A dedicated space where students can study, socialise, eat and relax, the development has a multi-function, 8-court sports hall which can seat 800 people. There is also a selection of food and drink outlets, along with a fully-equipped 80-space gym and fitness suite, dance studio and squash courts. The university’s Students’ Union is at the very hub of the new building.
Her Royal Highness observed – “It’s a really good example of what can be achieved by understanding students and the way you need to work together as a team.
“It is building on strengths with what was here in Huddersfield before and, hopefully, it will take you a long way.”
New £3m 3M BIC Building
Earlier in 2013, the university opened its £3 million wholly-owned subsidiary, the award-winning 3M Buckley Innovation Centre (more commonly known as 3M BIC).
Named after Huddersfield alumnus and CEO of the multinational 3M corporation, George Buckley, the centre provides offices, hot desks, meeting rooms, workshops and advanced technology laboratories.
It encourages business to academia collaborations and aims to facilitate business growth and promote innovation.
Recycled school that means business
The University of Huddersfield’s commitment to the world of commerce, entrepreneurship and environmental responsibility was further demonstrated in 2011 by the creation of the new Business School at a cost of £17 million.
It involved the demolition of a two-storey unlisted 19th century mill and its replacement with a four-storey, 4,000 m2 structure linked by a curved block to the existing faculty.
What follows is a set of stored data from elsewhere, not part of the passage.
(* ===== verification/BookingRepo.v ===== *)
(** * BookingRepo: services/booking/models.py, repository.py and the tables
    of migrations/versions/0001_initial.py

    [BookingDB] is the booking service's Postgres database.  A [Booking]
    value is the ORM object a handler holds; [flush_booking] is the UPDATE or
    INSERT a [session.flush()] sends for it, refused by the column types
    ([DataError]) or by the constraints of the table ([IntegrityError]): the
    status CHECK and the exclusion of overlapping date ranges.  Surrogate
    keys drawn from [uuid4] for append-only rows are not checked for
    collisions; [updated_at] is never read and left out. *)
From S2P Require Import Prelude Python Effects Outbox Inbox Idempotency Columns.
From S2P Require Import BookingDomain.

Record Booking := mk_booking {
  bk_id : uuid;
  bk_vehicle_id : uuid;
  bk_host_id : uuid;
  bk_renter_id : uuid;
  bk_start_date : date;
  bk_end_date : date;
  bk_daily_price_cents : Z;
  bk_daily_mileage_limit : Z;
  bk_booking_mode : string;
  bk_status : string;
  bk_version : Z;
  bk_start_odometer : option Z;
  bk_end_odometer : option Z;
  bk_start_fuel_percent : option Z;
  bk_end_fuel_percent : option Z;
  bk_start_photo_url : option string;
  bk_end_photo_url : option string;
  bk_overage_cents : Z;
  bk_created_at : Z;
}.

Record BookingEvent := mk_event {
  ev_id : uuid;
  ev_booking_id : uuid;
  ev_version : Z;
  ev_type : string;
  ev_payload : dict;
}.

Record BookingDB := mk_booking_db {
  bookings : gmap uuid Booking;
  booking_events : list BookingEvent;
  b_outbox : list OutboxRow;
  b_inbox : gset string;
  b_idem : gmap (string * string) IdemRow;
}.

Definition set_bookings (m : gmap uuid Booking) (db : BookingDB) : BookingDB :=
  mk_booking_db m (booking_events db) (b_outbox db) (b_inbox db) (b_idem db).
Definition set_events (evs : list BookingEvent) (db : BookingDB) : BookingDB :=
  mk_booking_db (bookings db) evs (b_outbox db) (b_inbox db) (b_idem db).

#[export, refine] Instance booking_outbox : HasOutbox BookingDB := {|
  get_outbox := b_outbox;
  set_outbox rows db := mk_booking_db (bookings db) (booking_events db) rows (b_inbox db) (b_idem db);
|}.
Proof. done. Defined.
#[export, refine] Instance booking_inbox : HasInbox BookingDB := {|
  get_inbox := b_inbox;
  set_inbox ids db := mk_booking_db (bookings db) (booking_events db) (b_outbox db) ids (b_idem db);
|}.
Proof. done. Defined.
#[export, refine] Instance booking_idem : HasIdem BookingDB := {|
  get_idem := b_idem;
  set_idem m db := mk_booking_db (bookings db) (booking_events db) (b_outbox db) (b_inbox db) m;
|}.
Proof. done. Defined.

(** ** Attribute assignments on a Booking object *)
Definition set_progress (version : Z) (status : string) (b : Booking) : Booking :=
  mk_booking (bk_id b) (bk_vehicle_id b) (bk_host_id b) (bk_renter_id b) (bk_start_date b)
    (bk_end_date b) (bk_daily_price_cents b) (bk_daily_mileage_limit b) (bk_booking_mode b)
    status version (bk_start_odometer b) (bk_end_odometer b) (bk_start_fuel_percent b)
    (bk_end_fuel_percent b) (bk_start_photo_url b) (bk_end_photo_url b) (bk_overage_cents b)
    (bk_created_at b).

Definition set_start (odometer fuel : Z) (photo : string) (b : Booking) : Booking :=
  mk_booking (bk_id b) (bk_vehicle_id b) (bk_host_id b) (bk_renter_id b) (bk_start_date b)
    (bk_end_date b) (bk_daily_price_cents b) (bk_daily_mileage_limit b) (bk_booking_mode b)
    (bk_status b) (bk_version b) (Some odometer) (bk_end_odometer b) (Some fuel)
    (bk_end_fuel_percent b) (Some photo) (bk_end_photo_url b) (bk_overage_cents b)
    (bk_created_at b).

Definition set_end (odometer fuel : Z) (photo : string) (overage : Z) (b : Booking) : Booking :=
  mk_booking (bk_id b) (bk_vehicle_id b) (bk_host_id b) (bk_renter_id b) (bk_start_date b)
    (bk_end_date b) (bk_daily_price_cents b) (bk_daily_mileage_limit b) (bk_booking_mode b)
    (bk_status b) (bk_version b) (bk_start_odometer b) (Some odometer) (bk_start_fuel_percent b)
    (Some fuel) (bk_start_photo_url b) (Some photo) overage (bk_created_at b).

Definition _to_state (row : Booking) : BookingState :=
  mk_state (bk_id row) (bk_vehicle_id row) (bk_host_id row) (bk_renter_id row)
    (bk_start_date row) (bk_end_date row) (bk_daily_price_cents row)
    (bk_daily_mileage_limit row) (bk_booking_mode row) (bk_status row) (bk_version row)
    (bk_start_odometer row) (bk_end_odometer row) (bk_start_fuel_percent row)
    (bk_end_fuel_percent row) (bk_start_photo_url row) (bk_end_photo_url row)
    (bk_overage_cents row).

(** ** The tables' constraints *)

(** The values fit their columns, and the range constructor accepts the dates. *)
Definition row_types (b : Booking) : Prop :=
  int4 (bk_daily_price_cents b) ∧ int4 (bk_daily_mileage_limit b) ∧ int4 (bk_version b) ∧
  opt_all int4 (bk_start_odometer b) ∧ opt_all int4 (bk_end_odometer b) ∧
  opt_all int4 (bk_start_fuel_percent b) ∧ opt_all int4 (bk_end_fuel_percent b) ∧
  opt_all (varchar 512) (bk_start_photo_url b) ∧ opt_all (varchar 512) (bk_end_photo_url b) ∧
  int4 (bk_overage_cents b) ∧ varchar 16 (bk_booking_mode b) ∧ varchar 16 (bk_status b) ∧
  (bk_start_date b ≤ bk_end_date b)%Z.

#[export] Instance row_types_dec b : Decision (row_types b).
Proof. unfold row_types. apply _. Defined.

(** [WHERE status NOT IN ('cancelled', 'rejected')] of the exclusion. *)
Definition holds_dates (b : Booking) : Prop := bk_status b ∉ ["cancelled"; "rejected"].
#[export] Instance holds_dates_dec b : Decision (holds_dates b).
Proof. unfold holds_dates. apply _. Defined.

(** [vehicle_id WITH =, daterange(start_date, end_date, '[]') WITH &&]. *)
Definition clash (b b' : Booking) : Prop :=
  bk_vehicle_id b = bk_vehicle_id b' ∧
  (bk_start_date b ≤ bk_end_date b')%Z ∧ (bk_start_date b' ≤ bk_end_date b)%Z ∧
  holds_dates b ∧ holds_dates b'.
#[export] Instance clash_dec b b' : Decision (clash b b').
Proof. unfold clash. apply _. Defined.

Definition no_clash (b : Booking) (m : gmap uuid Booking) : Prop :=
  map_Forall (λ i b', i = bk_id b ∨ ¬ clash b b') m.
#[export] Instance no_clash_dec b m : Decision (no_clash b m).
Proof. unfold no_clash. apply _. Defined.

(** ** BookingRepository *)
Section repo.
Context {W : Type}.
Notation Mb := (M (session BookingDB W)).

(** [session.flush()] for the booking object [b]. *)
Definition flush_booking (b : Booking) : Mb unit :=
db ← get_db;
if decide (¬ row_types b) then raise DataError
else if decide (bk_status b ∉ booking_statuses) then raise IntegrityError
else if decide (¬ no_clash b (bookings db)) then raise IntegrityError
else put_db (set_bookings (<[bk_id b := b]> (bookings db)) db).

Definition get_by_id (booking_id : uuid) : Mb (option Booking) :=
db ← get_db; mret (bookings db !! booking_id).

Definition create_requested (vehicle_id host_id renter_id : uuid) (start_date end_date : date)
  (daily_price_cents daily_mileage_limit : Z) (booking_mode : string) : Mb Booking :=
id ← uuid4;
t ← now;
let booking := mk_booking id vehicle_id host_id renter_id start_date end_date
  daily_price_cents daily_mileage_limit booking_mode "requested" 1
  None None None None None None 0 t in
try_except
  (db ← get_db;
   if decide (is_Some (bookings db !! id)) then raise IntegrityError
   else flush_booking booking)
  (λ e, match e with
        | IntegrityError => Some (raise (OverlappingBookingError vehicle_id))
        | _ => None
        end);;
mret booking.

(** [INSERT INTO booking_events], with UNIQUE (booking_id, version). *)
Definition insert_event (booking_id : uuid) (version : Z) (event_type : string) (payload : dict) :
  Mb unit :=
id ← uuid4;
db ← get_db;
if decide (¬ (int4 version ∧ varchar 64 event_type)) then raise DataError
else if decide (Exists (λ ev, ev_booking_id ev = booking_id ∧ ev_version ev = version)
                  (booking_events db)) then raise IntegrityError
else put_db (set_events (booking_events db ++ [mk_event id booking_id version event_type payload]) db).

(** The loop of [append_events], from [offset] on. *)
Fixpoint append_loop (booking : Booking) (offset : Z) (events : list (string * dict)) : Mb unit :=
match events with
| [] => mret tt
| (event_type, payload) :: events =>
    try_except
      (insert_event (bk_id booking) (bk_version booking + offset) event_type payload;;
       flush_booking booking)
      (λ e, match e with
            | IntegrityError => Some (raise (ConcurrentBookingUpdateError (bk_id booking)))
            | _ => None
            end);;
    append_loop booking (offset + 1) events
end.

(** Returns the object with its new version and status. *)
Definition append_events (booking : Booking) (events : list (string * dict))
  (next_status : string) : Mb Booking :=
append_loop booking 1 events;;
mret (set_progress (bk_version booking + Z.of_nat (length events)) next_status booking).

Definition save (booking : Booking) : Mb unit := flush_booking booking.

(** [ORDER BY created_at, id LIMIT limit OFFSET offset]. *)
Definition list_order (a b : Booking) : Prop :=
(bk_created_at a < bk_created_at b)%Z ∨
bk_created_at a = bk_created_at b ∧ (uuid_int (bk_id a) ≤ uuid_int (bk_id b))%N.
#[local] Instance list_order_dec a b : Decision (list_order a b).
Proof. unfold list_order. apply _. Defined.

Definition list_all (limit offset : Z) : Mb (list Booking) :=
db ← get_db;
if decide (¬ (bigint_nat limit ∧ bigint_nat offset)) then raise DataError
else mret (take (Z.to_nat limit) (drop (Z.to_nat offset)
  (merge_sort list_order ((map_to_list (bookings db)).*2)))).

Lemma no_commit_flush_booking b : no_commit (flush_booking b).
Proof. unfold flush_booking. no_commit. Qed.
Lemma no_commit_get_by_id i : no_commit (get_by_id i).
Proof. unfold get_by_id. no_commit. Qed.
#[local] Hint Resolve no_commit_flush_booking : effects.
Lemma no_commit_create_requested v h r s e p l m : no_commit (create_requested v h r s e p l m).
Proof. unfold create_requested. no_commit. Qed.
Lemma no_commit_insert_event i v t p : no_commit (insert_event i v t p).
Proof. unfold insert_event. no_commit. Qed.
#[local] Hint Resolve no_commit_insert_event : effects.
Lemma no_commit_append_loop b o evs : no_commit (append_loop b o evs).
Proof. revert o. induction evs as [|[t p] evs IH]; intros o; simpl; no_commit. Qed.
#[local] Hint Resolve no_commit_append_loop : effects.
Lemma no_commit_append_events b evs s : no_commit (append_events b evs s).
Proof. unfold append_events. no_commit. Qed.
End repo.

#[export] Hint Resolve no_commit_flush_booking no_commit_get_by_id no_commit_create_requested
  no_commit_append_events : effects.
Ingeniously, 90% of the demolished mill was reused in the new building, principally stone and timbers.
International star Sir Patrick Stewart, former chancellor of the university, was suitably impressed at the opening ceremony.
He told staff and students: “We really mean business here at the University of Huddersfield and this splendid new building makes the point.
“In the short time that it has been up and running, the new Business School has already proved its worth.
“And of course the Business School was a substantial investment for the university – a £17m investment not only in real estate but in the future of the students, from Britain and overseas, who will pass through these doors.”
“It is the latest in a sequence of stunningly well-designed and built additions to the university campus,” he said.
“I cannot believe that any town-based university in the country has such an attractive campus as we do, with its inspirational mixture of the new and the old with a ribbon of waterway running through it.”
A sensitive balance
A consistent theme throughout Huddersfield’s recent campus development programme has been a careful consideration of the relationship between the town and the university, between the present and the past.
“In recent years our campus transformation programme has concentrated on new structures, such as the Oastler Building. We have some major new-build projects in the pipeline as part of a £260m programme of investment over the next 15 years.
But we have also had great success with refashioning existing structures, such as the award-winning canalside buildings. The Joseph Priestley overhaul is an important part of this strand and by the time it is completed we will effectively have an exciting new building on the campus, without losing the integrity of the existing structure.”
– Colin Blair, Director of Estates, University of Huddersfield
The University of Huddersfield owns eight listed buildings, among the most outside Oxford and Cambridge. The town centre itself contains 460; this means the civic and university authorities have to tread carefully together to maintain and enhance historic assets through a policy of optimum viable use, whilst ensuring new builds are compatible with their surroundings.
More investment to come
The intention over the coming years is to expand further into the Western campus to provide an extra 35,000m2. This in turn will allow space in existing campus buildings to be released for interior refurbishment and expansion.
The university is a significant and valued part of the Huddersfield community, contributing as it does £300 million to the local economy. Its growth, along with its commitment to local sourcing of materials and manpower, means the next ten years or so look like exciting times for the town – academically, architecturally and economically.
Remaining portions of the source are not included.